Work to complete> I need the lines below from the one with "as the code" down to the one with "mkRR (rr_Name rr) (rr_Type rr) (rr_Class rr) ttl" reproduced exactly, both ends included, and nothing else.

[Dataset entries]
■ ■ ■ ■
(* ===== verification/DnsRR.v ===== *)
(** * Questions and resource records (dns_rr.go)

    The record type, its wire format in both directions, and the NSEC type
    bitmaps.  [rr.pack] patches RDLENGTH into the buffer after writing the RDATA,
    as the code does; [unpackRDATA] reads names anywhere in the message. *)

From S2P Require Export DnsName GoNet.

(** ** Constants *)

Definition TypeA : Z := 1.
Definition TypeNS : Z := 2.
Definition TypeCNAME : Z := 5.
Definition TypeSOA : Z := 6.
Definition TypePTR : Z := 12.
Definition TypeTXT : Z := 16.
Definition TypeAAAA : Z := 28.
Definition TypeSRV : Z := 33.
Definition TypeOPT : Z := 41.
Definition TypeNSEC : Z := 47.
Definition TypeAny : Z := 255.

Definition ClassIN : Z := 1.
Definition ClassNone : Z := 254.
Definition ClassAny : Z := 255.

Definition cacheFlushBit : Z := 32768.

Definition RRType (t : Z) : gostring :=
  if (t =? TypeA)%Z then go "A" else if (t =? TypeNS)%Z then go "NS"
  else if (t =? TypeCNAME)%Z then go "CNAME" else if (t =? TypeSOA)%Z then go "SOA"
  else if (t =? TypePTR)%Z then go "PTR" else if (t =? TypeTXT)%Z then go "TXT"
  else if (t =? TypeAAAA)%Z then go "AAAA" else if (t =? TypeSRV)%Z then go "SRV"
  else if (t =? TypeOPT)%Z then go "OPT" else if (t =? TypeNSEC)%Z then go "NSEC"
  else if (t =? TypeAny)%Z then go "ANY" else go "TYPE" ++ Itoa t.

(** ** Data *)

Record Question := mkQuestion {
  q_Name : gostring;
  q_Type : Z;
  q_Class : Z
}.

(** [Text], [TypeBitMaps], [IP] and [RawData] are slices; a nil slice is the
    empty list. *)
Record ResourceRecord := mkRR {
  rr_Name : gostring;
  rr_Type : Z;
  rr_Class : Z;
  rr_TTL : Z;
  rr_CacheFlush : bool;
  rr_IP : IP;
  rr_Target : gostring;
  rr_Priority : Z;
  rr_Weight : Z;
  rr_Port : Z;
  rr_Text : list gostring;
  rr_NextDomain : gostring;
  rr_TypeBitMaps : list Z;
  rr_RawData : list byte
}.

#[export] Instance Question_eq_dec : EqDecision Question.
Proof. solve_decision. Defined.
#[export] Instance ResourceRecord_eq_dec : EqDecision ResourceRecord.
Proof. solve_decision. Defined.

(** [&ResourceRecord{Name: ..., Type: ..., Class: ..., TTL: ..., CacheFlush: ...}] *)
Definition newRR (name : gostring) (t class ttl : Z) (cf : bool) : ResourceRecord :=
  mkRR name t class ttl cf [] [] 0 0 0 [] [] [] [].

Definition set_TTL (ttl : Z) (rr : ResourceRecord) : ResourceRecord :=
  mkRR (rr_Name rr) (rr_Type rr) (rr_Class rr) ttl (rr_CacheFlush rr) (rr_IP rr) (rr_Target rr)
    (rr_Priority rr) (rr_Weight rr) (rr_Port rr) (rr_Text rr) (rr_NextDomain rr)
    (rr_TypeBitMaps rr) (rr_RawData rr).
Definition set_IP (ip : IP) (rr : ResourceRecord) : ResourceRecord :=
  mkRR (rr_Name rr) (rr_Type rr) (rr_Class rr) (rr_TTL rr) (rr_CacheFlush rr) ip (rr_Target rr)
    (rr_Priority rr) (rr_Weight rr) (rr_Port rr) (rr_Text rr) (rr_NextDomain rr)
    (rr_TypeBitMaps rr) (rr_RawData rr).
Definition set_Target (target : gostring) (rr : ResourceRecord) : ResourceRecord :=
  mkRR (rr_Name rr) (rr_Type rr) (rr_Class rr) (rr_TTL rr) (rr_CacheFlush rr) (rr_IP rr) target
    (rr_Priority rr) (rr_Weight rr) (rr_Port rr) (rr_Text rr) (rr_NextDomain rr)
    (rr_TypeBitMaps rr) (rr_RawData rr).
Definition set_SRV (pri wt port : Z) (rr : ResourceRecord) : ResourceRecord :=
  mkRR (rr_Name rr) (rr_Type rr) (rr_Class rr) (rr_TTL rr) (rr_CacheFlush rr) (rr_IP rr)
    (rr_Target rr) pri wt port (rr_Text rr) (rr_NextDomain rr) (rr_TypeBitMaps rr) (rr_RawData rr).
Definition set_Text (text : list gostring) (rr : ResourceRecord) : ResourceRecord :=
  mkRR (rr_Name rr) (rr_Type rr) (rr_Class rr) (rr_TTL rr) (rr_CacheFlush rr) (rr_IP rr)
    (rr_Target rr) (rr_Priority rr) (rr_Weight rr) (rr_Port rr) text (rr_NextDomain rr)
    (rr_TypeBitMaps rr) (rr_RawData rr).
Definition set_NSEC (next : gostring) (types : list Z) (rr : ResourceRecord) : ResourceRecord :=
  mkRR (rr_Name rr) (rr_Type rr) (rr_Class rr) (rr_TTL rr) (rr_CacheFlush rr) (rr_IP rr)
    (rr_Target rr) (rr_Priority rr) (rr_Weight rr) (rr_Port rr) (rr_Text rr) next types
    (rr_RawData rr).
Definition set_RawData (raw : list byte) (rr : ResourceRecord) : ResourceRecord :=
  mkRR (rr_Name rr) (rr_Type rr) (rr_Class rr) (rr_TTL rr) (rr_CacheFlush rr) (rr_IP rr)
    (rr_Target rr) (rr_Priority rr) (rr_Weight rr) (rr_Port rr) (rr_Text rr) (rr_NextDomain rr)
    (rr_TypeBitMaps rr) raw.

(** ** NSEC type bitmaps *)

(** One iteration of the grouping loop: [blocks[block]] with the bit of [t] set. *)
Definition add_type (blocks : gmap byte (list byte)) (t : Z) : gmap byte (list byte) :=
  let block := z2b (Z.shiftr t 8) in
  let bit := Z.land t 255 in
  let bits := default [] (blocks !! block) in
  let needed := Z.to_nat (bit / 8) + 1 in
  let bits := if length bits <? needed
              then bits ++ replicate (needed - length bits) Byte.x00 else bits in
  <[block := alter (λ b, z2b (Z.lor (b2z b) (Z.shiftr 128 (bit mod 8))))
               (Z.to_nat (bit / 8)) bits]> blocks.

(** One iteration of the output loop. *)
Definition encode_block (blocks : gmap byte (list byte)) (block : byte) : list byte :=
  match blocks !! block with
  | None => []
  | Some bits => block :: z2b (Z.of_nat (length bits)) :: bits
  end.

(** The values the counter [for block := uint8(0); block < 255; block++] takes. *)
Definition block_range : list byte := (λ n, z2b (Z.of_nat n)) <$> seq 0 255.

Definition encodeTypeBitMaps (types : list Z) : list byte :=
  if decide (types = []) then [] else
  let blocks := foldl add_type ∅ types in
  mjoin (encode_block blocks <$> block_range).

(** The types a bitmap byte stands for: byte [i] of the window [block]. *)
Definition byte_types (block : Z) (i : nat) (b : byte) : list Z :=
  if (b2z b =? 0)%Z then [] else
  (λ bit, u16 (u16 (block * 256) + u16 (Z.of_nat i * 8 + bit)))%Z <$>
    filter (λ bit, Z.land (b2z b) (Z.shiftr 128 bit) ≠ 0%Z) [0; 1; 2; 3; 4; 5; 6; 7]%Z.

Definition bitmap_types (block : Z) (bitmap : list byte) : list Z :=
  mjoin (imap (byte_types block) bitmap).

Fixpoint decodeTypeBitMaps_loop (fuel : nat) (msg : list byte) (pos end_ : nat)
    (types : list Z) : result (list Z) :=
  match fuel with
  | 0 => Err OutOfFuel
  | S fuel =>
      if end_ <=? pos then Ok types else
      if end_ <? pos + 2 then Err ErrNSECTruncated else
      block ← at_ msg pos;
      blen ← at_ msg (pos + 1);
      let bitmapLen := Z.to_nat (b2z blen) in
      if end_ <? pos + 2 + bitmapLen then Err ErrNSECExceeds else
      bitmap ← mapM (λ i, at_ msg (pos + 2 + i)) (seq 0 bitmapLen);
      decodeTypeBitMaps_loop fuel msg (pos + 2 + bitmapLen) end_
        (types ++ bitmap_types (b2z block) bitmap)
  end.

(** Each iteration advances by at least two bytes. *)
Definition decodeTypeBitMaps (msg : list byte) (offset end_ : nat) : result (list Z) :=
  decodeTypeBitMaps_loop (S (end_ - offset)) msg offset end_ [].

(** ** Packing *)

Definition Question_pack (q : Question) : writer unit :=
  _ ← writeName (q_Name q);
  _ ← append_bytes (be16 (q_Type q));
  append_bytes (be16 (q_Class q)).

Definition fullClass (rr : ResourceRecord) : Z :=
  if rr_CacheFlush rr then Z.lor (rr_Class rr) cacheFlushBit else rr_Class rr.

Fixpoint pack_text (text : list gostring) : writer unit :=
  match text with
  | [] => mret ()
  | s :: text =>
      if 255 <? length s then fail_with (ErrTXTTooLong (length s)) else
      _ ← append_bytes [z2b (Z.of_nat (length s))];
      _ ← append_bytes s;
      pack_text text
  end.

(** The [switch rr.Type] of [pack]. *)
Definition pack_rdata (rr : ResourceRecord) : writer unit :=
  if (rr_Type rr =? TypeA)%Z then
    match To4 (rr_IP rr) with
    | None => fail_with (ErrARecordIP (rr_IP rr))
    | Some ip4 => append_bytes ip4
    end
  else if (rr_Type rr =? TypeAAAA)%Z then
    match To16 (rr_IP rr) with
    | None => fail_with (ErrAAAARecordIP (rr_IP rr))
    | Some ip6 => append_bytes ip6
    end
  else if (rr_Type rr =? TypePTR)%Z || (rr_Type rr =? TypeCNAME)%Z || (rr_Type rr =? TypeNS)%Z
  then writeName (rr_Target rr)
  else if (rr_Type rr =? TypeSRV)%Z then
    _ ← append_bytes (be16 (rr_Priority rr));
    _ ← append_bytes (be16 (rr_Weight rr));
    _ ← append_bytes (be16 (rr_Port rr));
    writeName (rr_Target rr)
  else if (rr_Type rr =? TypeTXT)%Z then
    if decide (rr_Text rr = []) then append_bytes [z2b 0] else pack_text (rr_Text rr)
  else if (rr_Type rr =? TypeNSEC)%Z then
    _ ← writeName (rr_NextDomain rr);
    append_bytes (encodeTypeBitMaps (rr_TypeBitMaps rr))
  else append_bytes (rr_RawData rr).

(** [binary.BigEndian.PutUint16(( *buf)[pos:], z)] *)
Definition put16 (pos : nat) (z : Z) : writer unit := fun st =>
  (WState (<[pos + 1 := z2b z]> (<[pos := z2b (Z.shiftr z 8)]> (w_buf st))) (w_comp st), Ok ()).

Definition RR_pack (rr : ResourceRecord) : writer unit :=
  _ ← writeName (rr_Name rr);
  _ ← append_bytes (be16 (rr_Type rr));
  _ ← append_bytes (be16 (fullClass rr));
  _ ← append_bytes (be32 (rr_TTL rr));
  rdLenPos ← buf_len;
  _ ← append_bytes [z2b 0; z2b 0];
  rdStart ← buf_len;
  _ ← pack_rdata rr;
  rdEnd ← buf_len;
  put16 rdLenPos (u16 (Z.of_nat (rdEnd - rdStart))).

(** ** Unpacking *)

Fixpoint unpack_text (fuel : nat) (msg : list byte) (pos end_ : nat) (text : list gostring)
    : result (list gostring) :=
  match fuel with
  | 0 => Err OutOfFuel
  | S fuel =>
      if end_ <=? pos then Ok text else
      b ← at_ msg pos;
      let l := Z.to_nat (b2z b) in
      if end_ <? pos + 1 + l then Err ErrTXTTruncated else
      s ← slice msg (pos + 1) (pos + 1 + l);
      unpack_text fuel msg (pos + 1 + l) end_ (text ++ [s])
  end.

Definition unpackRDATA (rr : ResourceRecord) (msg : list byte) (offset rdlen : nat)
    : result ResourceRecord :=
  let end_ := offset + rdlen in
  if length msg <? end_ then Err (ErrRDATATruncated rdlen offset) else
  if (rr_Type rr =? TypeA)%Z then
    if negb (rdlen =? 4) then Err (ErrARDLength rdlen) else
    ip ← slice msg offset (offset + 4);
    Ok (set_IP ip rr)
  else if (rr_Type rr =? TypeAAAA)%Z then
    if negb (rdlen =? 16) then Err (ErrAAAARDLength rdlen) else
    ip ← slice msg offset (offset + 16);
    Ok (set_IP ip rr)
  else if (rr_Type rr =? TypePTR)%Z || (rr_Type rr =? TypeCNAME)%Z || (rr_Type rr =? TypeNS)%Z
  then
    '(name, _) ← readName msg offset;
    Ok (set_Target name rr)
  else if (rr_Type rr =? TypeSRV)%Z then
    if rdlen <? 7 then Err (ErrSRVTooShort rdlen) else
    pri ← get16 msg offset;
    wt ← get16 msg (offset + 2);
    port ← get16 msg (offset + 4);
    '(target, _) ← readName msg (offset + 6);
    Ok (set_Target target (set_SRV pri wt port rr))
  else if (rr_Type rr =? TypeTXT)%Z then
    text ← unpack_text (S (end_ - offset)) msg offset end_ [];
    Ok (set_Text text rr)
  else if (rr_Type rr =? TypeNSEC)%Z then
    '(nextDomain, nextOffset) ← readName msg offset;
    types ← decodeTypeBitMaps msg nextOffset end_;
    Ok (set_NSEC nextDomain types rr)
  else
    raw ← slice msg offset end_;
    Ok (set_RawData raw rr).

(** ** Text form *)

Definition RR_String (rr : ResourceRecord) : gostring :=
  let cf := if rr_CacheFlush rr then go " (flush)" else [] in
  let name := normalizeName (rr_Name rr) in
  if (rr_Type rr =? TypeA)%Z || (rr_Type rr =? TypeAAAA)%Z then
    name ++ go " " ++ RRType (rr_Type rr) ++ go " " ++ IP_String (rr_IP rr) ++ cf
  else if (rr_Type rr =? TypePTR)%Z || (rr_Type rr =? TypeCNAME)%Z || (rr_Type rr =? TypeNS)%Z
  then name ++ go " " ++ RRType (rr_Type rr) ++ go " " ++ rr_Target rr ++ cf
  else if (rr_Type rr =? TypeSRV)%Z then
    name ++ go " SRV pri=" ++ Itoa (rr_Priority rr) ++ go " wt=" ++ Itoa (rr_Weight rr)
      ++ go " port=" ++ Itoa (rr_Port rr) ++ go " target=" ++ rr_Target rr
  else if (rr_Type rr =? TypeTXT)%Z then name ++ go " TXT " ++ Join (rr_Text rr) (go ", ")
  else if (rr_Type rr =? TypeNSEC)%Z then
    name ++ go " NSEC next=" ++ rr_NextDomain rr ++ go " types=["
      ++ Join (RRType <$> rr_TypeBitMaps rr) (go ", ") ++ go "]"
  else name ++ go " TYPE" ++ Itoa (rr_Type rr) ++ go " ("
      ++ Itoa (Z.of_nat (length (rr_RawData rr))) ++ go " bytes)".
■ ■ ■ ■
Answer area>
    as the code does; [unpackRDATA] reads names anywhere in the message. *)

From S2P Require Export DnsName GoNet.

(** ** Constants *)

Definition TypeA : Z := 1.
Definition TypeNS : Z := 2.
Definition TypeCNAME : Z := 5.
Definition TypeSOA : Z := 6.
Definition TypePTR : Z := 12.
Definition TypeTXT : Z := 16.
Definition TypeAAAA : Z := 28.
Definition TypeSRV : Z := 33.
Definition TypeOPT : Z := 41.
Definition TypeNSEC : Z := 47.
Definition TypeAny : Z := 255.

Definition ClassIN : Z := 1.
Definition ClassNone : Z := 254.
Definition ClassAny : Z := 255.

Definition cacheFlushBit : Z := 32768.

Definition RRType (t : Z) : gostring :=
  if (t =? TypeA)%Z then go "A" else if (t =? TypeNS)%Z then go "NS"
  else if (t =? TypeCNAME)%Z then go "CNAME" else if (t =? TypeSOA)%Z then go "SOA"
  else if (t =? TypePTR)%Z then go "PTR" else if (t =? TypeTXT)%Z then go "TXT"
  else if (t =? TypeAAAA)%Z then go "AAAA" else if (t =? TypeSRV)%Z then go "SRV"
  else if (t =? TypeOPT)%Z then go "OPT" else if (t =? TypeNSEC)%Z then go "NSEC"
  else if (t =? TypeAny)%Z then go "ANY" else go "TYPE" ++ Itoa t.

(** ** Data *)

Record Question := mkQuestion {
  q_Name : gostring;
  q_Type : Z;
  q_Class : Z
}.

(** [Text], [TypeBitMaps], [IP] and [RawData] are slices; a nil slice is the
    empty list. *)
Record ResourceRecord := mkRR {
  rr_Name : gostring;
  rr_Type : Z;
  rr_Class : Z;
  rr_TTL : Z;
  rr_CacheFlush : bool;
  rr_IP : IP;
  rr_Target : gostring;
  rr_Priority : Z;
  rr_Weight : Z;
  rr_Port : Z;
  rr_Text : list gostring;
  rr_NextDomain : gostring;
  rr_TypeBitMaps : list Z;
  rr_RawData : list byte
}.

#[export] Instance Question_eq_dec : EqDecision Question.
Proof. solve_decision. Defined.
#[export] Instance ResourceRecord_eq_dec : EqDecision ResourceRecord.
Proof. solve_decision. Defined.

(** [&ResourceRecord{Name: ..., Type: ..., Class: ..., TTL: ..., CacheFlush: ...}] *)
Definition newRR (name : gostring) (t class ttl : Z) (cf : bool) : ResourceRecord :=
  mkRR name t class ttl cf [] [] 0 0 0 [] [] [] [].

Definition set_TTL (ttl : Z) (rr : ResourceRecord) : ResourceRecord :=
  mkRR (rr_Name rr) (rr_Type rr) (rr_Class rr) ttl (rr_CacheFlush rr) (rr_IP rr) (rr_Target rr)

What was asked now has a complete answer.